» THE DATA
● ● ●
(* ===== verification/Bignum.v ===== *)
(** * src/bignum.c: byte-array arithmetic

    [big_mult] is schoolbook multiplication on little-endian arrays, carries
    kept in 16 bits; [big_compare] walks from index 0.  [big_div] has an empty
    body.  The destination is a separate buffer from the operands, as at the
    only call site (blockchain.c). *)
From S2P Require Import Prelude Shared Util.

(** ** The operations *)

(** [n] is a [uint16_t]: the sum of the previous carry, the digit of [res] and
    the product is truncated to 16 bits. *)
Definition big_mult_step (a b : list Z) (j i : Z) (st : list Z * Z)
    : outcome (list Z * Z) :=
  let '(res, carry) := st in
  r ← rd res (i + j);
  aj ← rd a j;
  bi ← rd b i;
  let n := w16 (carry + r + aj * bi) in
  res ← wr res (i + j) (Z.land n 255);
  Done (res, Z.shiftr n 8).

Definition big_mult (a : list Z) (a_bytes : Z) (b : list Z) (b_bytes : Z)
    (res : list Z) : outcome (list Z) :=
  let w := s32 (a_bytes + b_bytes) in
  res ← memset res 0 0 (w mod 2 ^ 64);
  for_range 0 w (λ j res,
    st ← for_range 0 (w - j) (big_mult_step a b j) (res, 0);
    Done st.1) res.

Definition big_div (a b res : list Z) : outcome (list Z) := Done res.

Definition big_compare (a b : list Z) (bytes : Z) : outcome Z :=
  r ← for_range_ret 0 bytes (λ i _,
    ai ← rd a i;
    bi ← rd b i;
    if ai <? bi then Done (inr (-1))
    else if bi <? ai then Done (inr 1)
    else Done (inl ())) ();
  match r with inr v => Done v | inl _ => Done 0 end.

(** ** Little-endian values *)

Lemma le_val_app l k :
  le_val (l ++ k) = le_val l + 256 ^ Z.of_nat (length l) * le_val k.
Proof.
  induction l as [|x l IH]; cbn [app le_val length]; [lia|].
  rewrite IH, Nat2Z.inj_succ, Z.pow_succ_r by lia. lia.
Qed.

Lemma le_val_range l :
  Forall is_byte l → 0 ≤ le_val l < 256 ^ Z.of_nat (length l).
Proof.
  induction 1 as [|x l Hx Hl IH]; [done|].
  cbn [le_val length]. unfold is_byte in Hx.
  rewrite Nat2Z.inj_succ, Z.pow_succ_r by lia. lia.
Qed.

Lemma le_val_insert l i x y :
  l !! i = Some y →
  le_val (<[i := x]> l) = le_val l + (x - y) * 256 ^ Z.of_nat i.
Proof.
  revert i. induction l as [|z l IH]; intros [|i] Hi; [done..| |].
  - injection Hi as ->. cbn. lia.
  - change (<[S i := x]> (z :: l)) with (z :: <[i := x]> l). cbn [le_val].
    rewrite (IH i Hi), Nat2Z.inj_succ, Z.pow_succ_r by lia. lia.
Qed.

Lemma le_val_take_S l i x :
  l !! i = Some x →
  le_val (take (S i) l) = le_val (take i l) + x * 256 ^ Z.of_nat i.
Proof.
  intros Hx. pose proof (lookup_lt_Some _ _ _ Hx).
  rewrite (take_S_r _ _ _ Hx), le_val_app, length_take, Nat.min_l by lia.
  cbn. lia.
Qed.

Lemma le_val_replicate_0 n : le_val (replicate n 0) = 0.
Proof. induction n as [|n IH]; cbn; lia. Qed.

(** ** Multiplication *)

Section Mult.
Context (a b : list Z) (w : nat).
Context (Ha : Forall is_byte a) (Hb : Forall is_byte b).
Context (Hla : (w ≤ length a)%nat) (Hlb : (w ≤ length b)%nat).

(** The state of the inner loop after [i] of its rounds: the value of the
    first [w] digits together with the pending carry. *)
Definition mult_inner_inv (res0 : list Z) (j aj i : Z) (st : list Z * Z)
    : Prop :=
  let '(res, carry) := st in
  length res = length res0 ∧ Forall is_byte res ∧ is_byte carry ∧
  drop w res = drop w res0 ∧
  le_val (take w res) + carry * 256 ^ (i + j) =
    le_val (take w res0) + aj * 256 ^ j * le_val (take (Z.to_nat i) b).

Lemma mult_step_inv res0 j aj i st :
  0 ≤ j → 0 ≤ i → i + j < Z.of_nat w → (w ≤ length res0)%nat →
  a !! Z.to_nat j = Some aj →
  mult_inner_inv res0 j aj i st →
  ∃ st', big_mult_step a b j i st = Done st' ∧
    mult_inner_inv res0 j aj (i + 1) st'.
Proof.
  destruct st as [res carry]. intros Hj Hi Hij Hl Haj (L & B & C & D & V).
  destruct (rd_lt res (i + j)) as (r & Hr & Er); [lia|].
  destruct (rd_lt b i) as (bi & Hbi & Eb); [lia|].
  assert (is_byte r) as Br by exact (Forall_lookup_1 _ _ _ _ B Hr).
  assert (is_byte aj) as Baj by exact (Forall_lookup_1 _ _ _ _ Ha Haj).
  assert (is_byte bi) as Bbi by exact (Forall_lookup_1 _ _ _ _ Hb Hbi).
  unfold is_byte in Br, Baj, Bbi, C.
  assert (0 ≤ aj * bi ≤ 255 * 255) by nia.
  unfold big_mult_step. rewrite Er, (rd_Done a j aj Hj Haj), Eb.
  cbn [mbind outcome_bind]. rewrite w16_id by lia.
  remember (carry + r + aj * bi) as n eqn:En. rewrite wr_Done by lia.
  cbn [mbind outcome_bind]. rewrite land_byte, Z.shiftr_div_pow2 by lia.
  change (2 ^ 8) with 256. assert (0 ≤ n < 65536) as Hn by lia.
  pose proof (Z.div_mod n 256 ltac:(lia)) as Hdm.
  pose proof (Z.mod_pos_bound n 256 ltac:(lia)) as Hmod.
  eexists. split; [done|]. unfold mult_inner_inv. len.
  split; [done|]. split; [by apply Forall_insert|].
  split; [unfold is_byte; lia|].
  split; [by rewrite drop_insert_lt by lia|].
  rewrite take_insert_lt by lia.
  rewrite (le_val_insert _ _ _ r) by (rewrite lookup_take_lt by lia; done).
  replace (Z.to_nat (i + 1)) with (S (Z.to_nat i)) by lia.
  rewrite (le_val_take_S _ _ _ Hbi), !Z2Nat.id by lia.
  replace (i + 1 + j) with (1 + (i + j)) by lia.
  rewrite (Z.pow_add_r 256 1) by lia. rewrite Z.pow_add_r in V |- * by lia.
  nia.
Qed.

(** One round of the outer loop adds [a[j] * 256^j * b] modulo [256^w]. *)
Lemma mult_round res0 j :
  0 ≤ j < Z.of_nat w → (w ≤ length res0)%nat → Forall is_byte res0 →
  ∃ res' aj, a !! Z.to_nat j = Some aj ∧
    (st ← for_range 0 (Z.of_nat w - j) (big_mult_step a b j) (res0, 0);
     Done st.1) = Done res' ∧
    length res' = length res0 ∧ Forall is_byte res' ∧
    drop w res' = drop w res0 ∧
    (le_val (take w res')) mod 256 ^ Z.of_nat w =
    (le_val (take w res0) + aj * 256 ^ j * le_val (take w b))
      mod 256 ^ Z.of_nat w.
Proof.
  intros Hj Hl B. destruct (lookup_lt_is_Some_2 a (Z.to_nat j)) as [aj Haj]; [lia|].
  destruct (for_range_inv (mult_inner_inv res0 j aj) 0 (Z.of_nat w - j)
    (big_mult_step a b j) (res0, 0)) as ([res' carry] & E & L & B' & C & D & V);
    [lia| | |].
  { unfold mult_inner_inv, is_byte. rewrite Z2Nat.inj_0, take_0. cbn [le_val].
    repeat split; try done; lia. }
  { intros k st Hk. apply mult_step_inv; auto; lia. }
  exists res', aj. rewrite E. do 5 (split; [done|]).
  rewrite Z.sub_add in V.
  assert (∃ q, le_val (take w b) =
    le_val (take (Z.to_nat (Z.of_nat w - j)) b) + 256 ^ (Z.of_nat w - j) * q)
    as [q ->].
  { rewrite <- (take_drop (Z.to_nat (Z.of_nat w - j)) (take w b)), le_val_app.
    rewrite take_take, Nat.min_l, length_take, Nat.min_l by lia.
    rewrite Z2Nat.id by lia. eexists. reflexivity. }
  replace (256 ^ Z.of_nat w) with (256 ^ j * 256 ^ (Z.of_nat w - j)) in *
    by (rewrite <- Z.pow_add_r by lia; f_equal; lia).
  set (M := 256 ^ j * 256 ^ (Z.of_nat w - j)) in *.
  rewrite Z.mul_add_distr_l, Z.add_assoc, <- V.
  replace (_ + _ + _) with (le_val (take w res') + (carry + aj * q) * M)
    by (unfold M; ring).
  by rewrite Z.mod_add by (unfold M; apply Z.neq_mul_0; split; apply Z.pow_nonzero; lia).
Qed.
End Mult.

(** C4: With operands readable up to the width a_bytes + b_bytes, big_mult
    stores in res the product of the two little-endian numbers modulo
    256^(a_bytes + b_bytes); the 16-bit carries never overflow and the rest of
    res is untouched. *)
Theorem big_mult_correct a b res a_bytes b_bytes :
  Forall is_byte a → Forall is_byte b → Forall is_byte res →
  0 ≤ a_bytes + b_bytes < 2 ^ 31 →
  let w := Z.to_nat (a_bytes + b_bytes) in
  (w ≤ length a)%nat → (w ≤ length b)%nat → (w ≤ length res)%nat →
  ∃ res', big_mult a a_bytes b b_bytes res = Done res' ∧
    length res' = length res ∧ Forall is_byte res' ∧
    drop w res' = drop w res ∧
    le_val (take w res') =
      (le_val (take w a) * le_val (take w b)) mod 256 ^ Z.of_nat w.
Proof.
  intros Ha Hb Hr Hw w Hla Hlb Hlr. unfold big_mult.
  rewrite s32_id by lia. rewrite (Z.mod_small (_ + _)) by lia.
  rewrite memset_zero by lia. cbn [mbind outcome_bind]. fold w.
  replace (a_bytes + b_bytes) with (Z.of_nat w) by lia.
  set (res0 := replicate w 0 ++ drop w res).
  assert (L0 : length res0 = length res) by (unfold res0; len; lia).
  assert (T0 : take w res0 = replicate w 0).
  { unfold res0. rewrite take_app_le by (len; lia). apply take_ge. len. lia. }
  destruct (for_range_inv (λ j r, length r = length res ∧ Forall is_byte r ∧
      drop w r = drop w res ∧ le_val (take w r) mod 256 ^ Z.of_nat w =
        (le_val (take (Z.to_nat j) a) * le_val (take w b)) mod 256 ^ Z.of_nat w)
      0 (Z.of_nat w) (λ j res, st ← for_range 0 (Z.of_nat w - j)
        (big_mult_step a b j) (res, 0); Done st.1) res0)
    as (res' & E & L & B & D & V); [lia| | |].
  { rewrite T0, le_val_replicate_0. split; [done|]. split; [|split].
    - apply Forall_app. split; [by apply Forall_replicate|by apply Forall_drop].
    - unfold res0. rewrite drop_app_ge by (len; lia). len.
      by rewrite Nat.sub_diag.
    - done. }
  { intros j r Hj (L & B & D & V).
    destruct (mult_round a b w Ha Hb Hla Hlb r j)
      as (r' & aj & Haj & E & L' & B' & D' & V'); [lia|lia|done|].
    exists r'. split; [done|]. split; [lia|]. split; [done|].
    split; [congruence|]. rewrite V'.
    replace (Z.to_nat (j + 1)) with (S (Z.to_nat j)) by lia.
    rewrite (le_val_take_S _ _ _ Haj), Z2Nat.id by lia.
    rewrite Zplus_mod, V, <- Zplus_mod. f_equal. lia. }
  exists res'. split; [done|]. split; [lia|]. split; [done|]. split; [done|].
  rewrite Nat2Z.id in V. rewrite <- V. symmetry. apply Z.mod_small.
  pose proof (le_val_range (take w res') ltac:(by apply Forall_take)) as Hv.
  rewrite length_take, Nat.min_l in Hv by lia. done.
Qed.

(** On operands of exactly a_bytes and b_bytes bytes, as the declaration
    suggests, big_mult reads outside an operand: both loops run to a_bytes +
    b_bytes. *)
Theorem big_mult_exact_operands a b res a_bytes b_bytes :
  Z.of_nat (length a) = a_bytes → Z.of_nat (length b) = b_bytes →
  0 < a_bytes + b_bytes < 2 ^ 31 →
  a_bytes + b_bytes ≤ Z.of_nat (length res) →
  big_mult a a_bytes b b_bytes res = Undef.
Proof.
  intros Ha Hb Hw Hr. unfold big_mult.
  rewrite s32_id by lia. rewrite (Z.mod_small (_ + _)) by lia.
  rewrite memset_zero by lia. cbn [mbind outcome_bind].
  apply (for_range_undef (λ _ res', length res' = length res) 0 0);
    [lia|len; lia|lia|].
  intros r Lr. cbn [mbind outcome_bind]. rewrite Z.sub_0_r.
  enough (for_range 0 (a_bytes + b_bytes) (big_mult_step a b 0) (r, 0) = Undef)
    as -> by done.
  apply (for_range_undef (λ _ '(res', _), length res' = length res) 0
    (if decide (a_bytes = 0) then 0 else b_bytes)); [case_decide; lia|done| |].
  - intros i [r' c] Hi Lr'. case_decide; [lia|].
    destruct (rd_lt r' (i + 0)) as (x & _ & Ex); [lia|].
    destruct (rd_lt a 0) as (y & _ & Ey); [lia|].
    destruct (rd_lt b i) as (z & _ & Ez); [lia|].
    unfold big_mult_step. rewrite Ex, Ey, Ez. cbn [mbind outcome_bind].
    wr_step. eexists. split; [done|]. cbn. len. lia.
  - intros [r' c] Lr'. unfold big_mult_step.
    destruct (rd_lt r' ((if decide (a_bytes = 0) then 0 else b_bytes) + 0))
      as (x & _ & ->); [case_decide; lia|]. cbn [mbind outcome_bind].
    case_decide.
    + by rewrite (rd_oob a) by lia.
    + destruct (rd_lt a 0) as (y & _ & ->); [lia|]. cbn [mbind outcome_bind].
      by rewrite (rd_oob b) by lia.
Qed.

(** ** Comparison *)

(** lexicographic comparison of byte strings (reference) *)
Fixpoint lex (a b : list Z) : Z :=
  match a, b with
  | x :: a, y :: b => if x <? y then -1 else if y <? x then 1 else lex a b
  | _, _ => 0
  end.

Lemma big_compare_lex a b n :
  (n ≤ length a)%nat → (n ≤ length b)%nat →
  big_compare a b (Z.of_nat n) = Done (lex (take n a) (take n b)).
Proof.
  intros Ha Hb. unfold big_compare, for_range_ret.
  rewrite Z.sub_0_r, Nat2Z.id.
  enough (∀ k, (k + n ≤ length a)%nat → (k + n ≤ length b)%nat →
    (r ← for_ret n (Z.of_nat k) (λ i _, ai ← rd a i; bi ← rd b i;
       if ai <? bi then Done (inr (-1))
       else if bi <? ai then Done (inr 1) else Done (inl ())) ();
     match r with inr v => Done v | inl _ => Done 0 end)
    = Done (lex (take n (drop k a)) (take n (drop k b)))) as H by apply (H 0%nat Ha Hb).
  clear Ha Hb. induction n as [|n IH]; intros k Ha Hb; [done|].
  cbn [for_ret].
  destruct (rd_lt a (Z.of_nat k)) as (x & Hx & ->); [lia|].
  destruct (rd_lt b (Z.of_nat k)) as (y & Hy & ->); [lia|].
  rewrite Nat2Z.id in Hx, Hy. cbn [mbind outcome_bind].
  rewrite (drop_S _ _ _ Hx), (drop_S _ _ _ Hy). cbn [firstn lex].
  destruct (x <? y); [done|]. destruct (y <? x); [done|].
  cbn [mbind outcome_bind].
  replace (Z.of_nat k + 1) with (Z.of_nat (S k)) by lia. apply IH; lia.
Qed.

Lemma lex_be_val a b :
  Forall is_byte a → Forall is_byte b → length a = length b →
  lex a b = match be_val a ?= be_val b with Lt => -1 | Eq => 0 | Gt => 1 end.
Proof.
  intros Ha. revert b. induction Ha as [|x a Hx Ha IH]; intros [|y b] Hb Hl;
    [done..|].
  injection Hl as Hl. inversion_clear Hb as [|?? Hy Hb'].
  pose proof (be_val_range a Ha) as Ra. pose proof (be_val_range b Hb') as Rb.
  change (x :: a) with ([x] ++ a). change (y :: b) with ([y] ++ b).
  rewrite !be_val_app. change (be_val [x]) with x. change (be_val [y]) with y.
  rewrite Hl in Ra |- *. set (M := 256 ^ Z.of_nat (length b)) in *. cbn [app lex].
  destruct (Z.ltb_spec x y); [rewrite (proj2 (Z.compare_lt_iff _ _)); [done|nia]|].
  destruct (Z.ltb_spec y x); [rewrite (proj2 (Z.compare_gt_iff _ _)); [done|nia]|].
  assert (x = y) as -> by lia.
  by rewrite (IH b Hb' Hl), Z.add_compare_mono_l.
Qed.

(** C30: big_compare returns -1, 0 or 1 as the first n bytes of a are below,
    equal to or above those of b read as big-endian numbers, although the file
    says its numbers are little-endian. *)
Theorem big_compare_spec a b n :
  Forall is_byte a → Forall is_byte b →
  (n ≤ length a)%nat → (n ≤ length b)%nat →
  big_compare a b (Z.of_nat n) =
    Done (match be_val (take n a) ?= be_val (take n b) with
          | Lt => -1 | Eq => 0 | Gt => 1 end).
Proof.
  intros Ha Hb Hla Hlb. rewrite big_compare_lex by done.
  rewrite lex_be_val; [done|by apply Forall_take..|len; lia].
Qed.

(** The digits of [big_mult] are little-endian, so on its results
    [big_compare] does not order numbers: 1 against 256. *)
Example big_compare_on_products :
  big_compare [1; 0] [0; 1] 2 = Done 1 ∧ le_val [1; 0] < le_val [0; 1].
Proof. done. Qed.

(** ** Instances *)

Lemma big_mult_correct_witness :
  ∃ res', big_mult [200; 1; 0; 0] 2 [7; 250; 0; 0] 2 [5; 5; 5; 5; 9] = Done res' ∧
    length res' = 5%nat ∧ Forall is_byte res' ∧ drop 4 res' = [9] ∧
    le_val (take 4 res') = (456 * 64007) mod 256 ^ 4.
Proof.
  apply (big_mult_correct [200; 1; 0; 0] [7; 250; 0; 0] [5; 5; 5; 5; 9] 2 2);
    first [decided|cbn; lia].
Defined.

Lemma big_mult_exact_operands_witness :
  big_mult [200; 1] 2 [7; 250] 2 [5; 5; 5; 5] = Undef.
Proof.
  apply (big_mult_exact_operands [200; 1] [7; 250] [5; 5; 5; 5] 2 2);
    first [reflexivity|cbn; lia].
Defined.

Lemma big_compare_spec_witness :
  big_compare [3; 1; 9] [3; 2; 0] 3 =
    Done (match be_val [3; 1; 9] ?= be_val [3; 2; 0] with
          | Lt => -1 | Eq => 0 | Gt => 1 end).
Proof.
  apply (big_compare_spec [3; 1; 9] [3; 2; 0] 3); first [decided|cbn; lia].
Defined.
● ● ●
» WHAT YOU ARE ASKED TO DO
Quote, word for word, every line from the top of the entries through the line that holds "(** ** The operations *)".

» OUTPUT BELOW
(* ===== verification/Bignum.v ===== *)
(** * src/bignum.c: byte-array arithmetic

    [big_mult] is schoolbook multiplication on little-endian arrays, carries
    kept in 16 bits; [big_compare] walks from index 0.  [big_div] has an empty
    body.  The destination is a separate buffer from the operands, as at the
    only call site (blockchain.c). *)
From S2P Require Import Prelude Shared Util.

(** ** The operations *)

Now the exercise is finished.